Charles Sandison, Rage, Love, Hope, and Despair, 2003
Computer-Generated Digital Projections
Corcoran Gallery of Art, Gift of Heather and Tony Podesta Collection
© Charles Sandison
Image: The Artist and Galerie Yvon Lambert, Paris
✭ At The Athenaeum, Alexandria, Virginia, you'll find "Drawing Analogies", featuring Victor Ekpuk's works on paper, inspired by Nsibidi, an ancient African system of writing using graphic signs and codes; Mindy Hirt's installation using a window frame for a drawing in space with string; Sarah Laing's compositions of ink and spray paint on Mylar; Beverly Ress's drawings; Fiona Ross's works in Sumi ink of Japanese rice paper; Renee van der Stelt's drawings in graphite on paper, based on cartographic diagrams of the globe and natural phenomena; and Alice Whealin's ink works on acetate. The show runs through August 28. An artist's reception will be held this coming Sunday, July 17, from 4:00 p.m. to 6:00 p.m.
Victor Ekpuk, Composition #.11, 2011
Pastel and Graphite on Paper, 50" x 50"
© Victor Ekpuk
✭ The Workhouse Arts Center, Lorton, Virginia, continues through July 31 its curated military art exhibition "Arts & Stripes". The show includes artwork of members of the Combat Paper Project, which I wrote about here in 2009.
9 comments:
So much inspiration!!
(Love that projection work....)
Have a wonderful weekend, Maureen.
the Cornelia Parker video is fabulous -- I seem to remember the last Tate video you shared was the one of the walk in silence -- which I keep trying to find ways to create from here in connection to homelessness...
Great All Art Friday!
What an interesting post, I thoroughly enjoyed it
When I first saw Cornelia's bronze I was immediately reminded of the Little Mermaid, so she is quite successful in achieving one of her goals as far as I am concerned. I LOVE how Cornelia is so well 'grounded' to the earth and that she chose a mother with a body that is beautifully natural for a woman having borne two children has me on my feet cheering wholeheartedly!!!

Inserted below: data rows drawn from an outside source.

(** [getDefaultCompletions(prefix, context = {})] *)
Definition getDefaultCompletions (st : Indexer) (prefix : jsstring)
  : list Completion * Indexer :=
  let '(classCompletions, st) := getClassCompletions st prefix in
  let '(functionCompletions, st) := getFunctionCompletions st prefix in
  (classCompletions ++ functionCompletions, st).

End Completions.

(** The result of [getStatistics()]. *)
Record Statistics := mkStatistics {
  stat_classes : nat;
  stat_interfaces : nat;
  stat_traits : nat;
  stat_functions : nat;
  stat_namespaces : nat;
  stat_files : nat;
  stat_totalMethods : nat;
  stat_totalProperties : nat
}.

(** [getStatistics()] *)
Definition getStatistics (st : Indexer) : Statistics :=
  let classValues :=
    flat_map (fun e => match deref st (snd e) with
                       | Some c => [c]
                       | None => []
                       end) (ix_classes st) in
  mkStatistics
    (map_size (ix_classes st))
    (map_size (ix_interfaces st))
    (map_size (ix_traits st))
    (map_size (ix_functions st))
    (map_size (ix_namespaces st))
    (map_size (ix_fileIndex st))
    (fold_left (fun sum cls => sum + map_size (cls_methods cls)) classValues 0)
    (fold_left (fun sum cls => sum + map_size (cls_properties cls))
       classValues 0).

(* ================================================================== *)
(** ** Search, file discovery and the completion provider *)
(* ================================================================== *)

(** An entry of the result of [search]; the constructor is the field
    [type] (['class'], ['method'] or ['function']), the arguments are the
    other fields in the order of the object literal. *)
Inductive SearchResult :=
| ClassResult (name fullName namespace : jsstring) (file : option jsstring)
    (line : nat)
| MethodResult (name class : jsstring) (file : option jsstring) (line : nat)
| FunctionResult (name fullName : jsstring) (file : option jsstring)
    (line : nat).

(** [!type || type === kind]: [None] is [null], and the empty string is
    falsy as well. *)
Definition typeAllows (type : option jsstring) (kind : jsstring) : bool :=
  match type with
  | None => true
  | Some t => negb (nonEmpty t) || str_eqb t kind
  end.

(** The three loops of [search]. *)
Definition searchClasses (st : Indexer) (lowerQuery : jsstring)
  (results : list SearchResult) : list SearchResult :=
  fold_left
    (fun results (entry : jsstring * ClassRef) =>
       match deref st (snd entry) with
       | None => results
       | Some classData =>
           if includes (toLowerCase (cls_name classData)) lowerQuery then
             results ++ [ClassResult (cls_name classData) (fst entry)
                           (cls_namespace classData) (cls_file classData)
                           (cls_line classData)]
           else results
       end)
    (ix_classes st) results.

Definition searchMethods (st : Indexer) (lowerQuery : jsstring)
  (results : list SearchResult) : list SearchResult :=
  fold_left
    (fun results (entry : jsstring * ClassRef) =>
       match deref st (snd entry) with
       | None => results
       | Some classData =>
           fold_left
             (fun results (method : jsstring * FunctionDef) =>
                let '(methodName, methodData) := method in
                if includes (toLowerCase methodName) lowerQuery then
                  results ++ [MethodResult methodName (cls_name classData)
                                (fn_file methodData) (fn_line methodData)]
                else results)
             (cls_methods classData) results
       end)
    (ix_classes st) results.

Definition searchFunctions (st : Indexer) (lowerQuery : jsstring)
  (results : list SearchResult) : list SearchResult :=
  fold_left
    (fun results (entry : jsstring * FunctionDef) =>
       let '(fullName, functionData) := entry in
       if includes (toLowerCase (fn_name functionData)) lowerQuery then
         results ++ [FunctionResult (fn_name functionData) fullName
                       (fn_file functionData) (fn_line functionData)]
       else results)
    (ix_functions st) results.

(** [search(query, type = null)] *)
Definition search (st : Indexer) (query : jsstring) (type : option jsstring)
  : list SearchResult :=
  let results := [] in
  let lowerQuery := toLowerCase query in
  let results :=
    if typeAllows type (lit "class")
    then searchClasses st lowerQuery results else results in
  let results :=
    if typeAllows type (lit "method")
    then searchMethods st lowerQuery results else results in
  let results :=
    if typeAllows type (lit "function")
    then searchFunctions st lowerQuery results else results in
  results.

(** [skipDirs] of [shouldSkipDirectory]. *)
Definition skipDirs : list jsstring :=
  [lit "node_modules"; lit ".git"; lit ".svn"; lit ".hg";
   lit "vendor"; lit "cache"; lit "tmp"; lit "temp";
   lit "logs"; lit "log"; lit "build"; lit "dist";
   lit ".idea"; lit ".vscode"; lit "__pycache__"].

(** [shouldSkipDirectory(dirName)] *)
Definition shouldSkipDirectory (dirName : jsstring) : bool :=
  existsb (str_eqb dirName) skipDirs || startsWith dirName (lit ".").

(** An entry of a directory listing. *)
Record DirEntry := mkEntry {
  entry_name : jsstring;
  entry_isDirectory : bool
}.

(** [acode.fsOperation.lsDir]: the listing of a directory, [None] when the
    call rejects. *)
Definition FileSystem := jsstring -> option (list DirEntry).

(** The loop [for (const entry of entries)] of [scanDirectory]; [scan] is
    the recursive call.  The state is [(fileList, visited)]; [None] is a
    scan that has not returned within the calls it was given. *)
Fixpoint scanEntries
  (scan : jsstring -> list jsstring * JsSet -> option (list jsstring * JsSet))
  (dirPath : jsstring) (entries : list DirEntry)
  (acc : list jsstring * JsSet) : option (list jsstring * JsSet) :=
  match entries with
  | [] => Some acc
  | entry :: entries' =>
      let fullPath := dirPath ++ lit "/" ++ entry_name entry in
      if entry_isDirectory entry then
        (* Skip common directories that don't contain source code *)
        if negb (shouldSkipDirectory (entry_name entry)) then
          match scan fullPath acc with
          | Some acc => scanEntries scan dirPath entries' acc
          | None => None
          end
        else scanEntries scan dirPath entries' acc
      else if endsWith (entry_name entry) (lit ".php") then
        scanEntries scan dirPath entries' (fst acc ++ [fullPath], snd acc)
      else scanEntries scan dirPath entries' acc
  end.

(** [scanDirectory(dirPath)] of [findPhpFiles].  [depth] bounds the nesting
    of the calls; a listing that rejects is caught and the directory is
    skipped. *)
Fixpoint scanDirectory (depth : nat) (lsDir : FileSystem) (dirPath : jsstring)
  (acc : list jsstring * JsSet) : option (list jsstring * JsSet) :=
  match depth with
  | 0 => None
  | S depth' =>
      let '(fileList, visited) := acc in
      (* Prevent infinite recursion *)
      if set_has visited dirPath then Some acc
      else
        let visited := set_add visited dirPath in
        match lsDir dirPath with
        | Some entries =>
            scanEntries (scanDirectory depth' lsDir) dirPath entries
              (fileList, visited)
        | None => Some (fileList, visited)
        end
  end.

(** [findPhpFiles(startPath)] *)
Definition findPhpFiles (depth : nat) (lsDir : FileSystem)
  (startPath : jsstring) : option (list jsstring) :=
  option_map fst (scanDirectory depth lsDir startPath ([], [])).

(** [re.exec(line)] finds a match at some position: [p] holds of the text
    from there on. *)
Fixpoint matchesSomewhere (p : jsstring -> bool) (line : jsstring) : bool :=
  p line ||
  match line with
  | [] => false
  | _ :: line' => matchesSomewhere p line'
  end.

(** The regular expressions of [getCompletions] that start with a keyword,
    at the start of [s]: the keyword, one or more white-space characters
    and a word character.  The optional rest of the pattern does not change
    whether it matches. *)
Definition keywordThenWord (keyword s : jsstring) : bool :=
  startsWith s keyword &&
  match skipn (length keyword) s with
  | c :: rest =>
      isWhitespace c &&
      match dropWhile isWhitespace rest with
      | w :: _ => isVarChar w
      | [] => false
      end
  | [] => false
  end.

(** The regular expressions that start with an operator, at the start of
    [s]: the operator and a word character. *)
Definition operatorThenWord (operator s : jsstring) : bool :=
  startsWith s operator &&
  match skipn (length operator) s with
  | w :: _ => isVarChar w
  | [] => false
  end.

Section Provider.

Variable localeCompare : jsstring -> jsstring -> Z.

(** [getCompletions(line, prefix, pos)] of the plugin; [indexer] is
    [this.indexer], [None] before [init] has created it.  The indexer is
    called without a context. *)
Definition getCompletions (indexer : option Indexer) (line prefix : jsstring)
  : list Completion * option Indexer :=
  match indexer with
  | None => ([], None)
  | Some st =>
      let classMatch := matchesSomewhere (keywordThenWord (lit "new")) line in
      let useMatch := matchesSomewhere (keywordThenWord (lit "use")) line in
      let methodMatch :=
        matchesSomewhere (operatorThenWord (lit "->")) line in
      let staticMatch :=
        matchesSomewhere (operatorThenWord (lit "::")) line in
      let '(completions, st) :=
        if classMatch then getClassCompletions localeCompare st prefix
        else if useMatch then getNamespaceCompletions localeCompare st prefix
        else if methodMatch then
          getMethodCompletions localeCompare st prefix (mkQuery false)
        else if staticMatch then
          getStaticMethodCompletions localeCompare st prefix (mkQuery false)
        else getDefaultCompletions localeCompare st prefix in
      (completions, Some st)
  end.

I found your blog through She Writes.
MCatherine
A cornucopia of information and beautiful work, as ever, Maureen. Thanks for your comments on feature yesterday-- and your help with it. I invite you to participate in Friday Poetry Fest, subject to name change-- at http://parolavivace.blogspot.com--
xxxxJenne'
Always enjoy All Art Friday. Shared the Knight journalism link with a friend in Akron...in an art gallery. Thanks!
Amazing as always, Maureen. Incredible links and lots to explore. Thank you!
i am going to look at victor ekpuk's site.
thanks for doing the art friday post.
I like how Cornelia Parker says that art keeps her on the verge of sanity. I get that. She likes that it's hard to describe the function of art. Luci Shaw touches on that in Breath for the Bones. It is breath for the bones--art.
so much beauty here, Maureen! Thank you for sharing.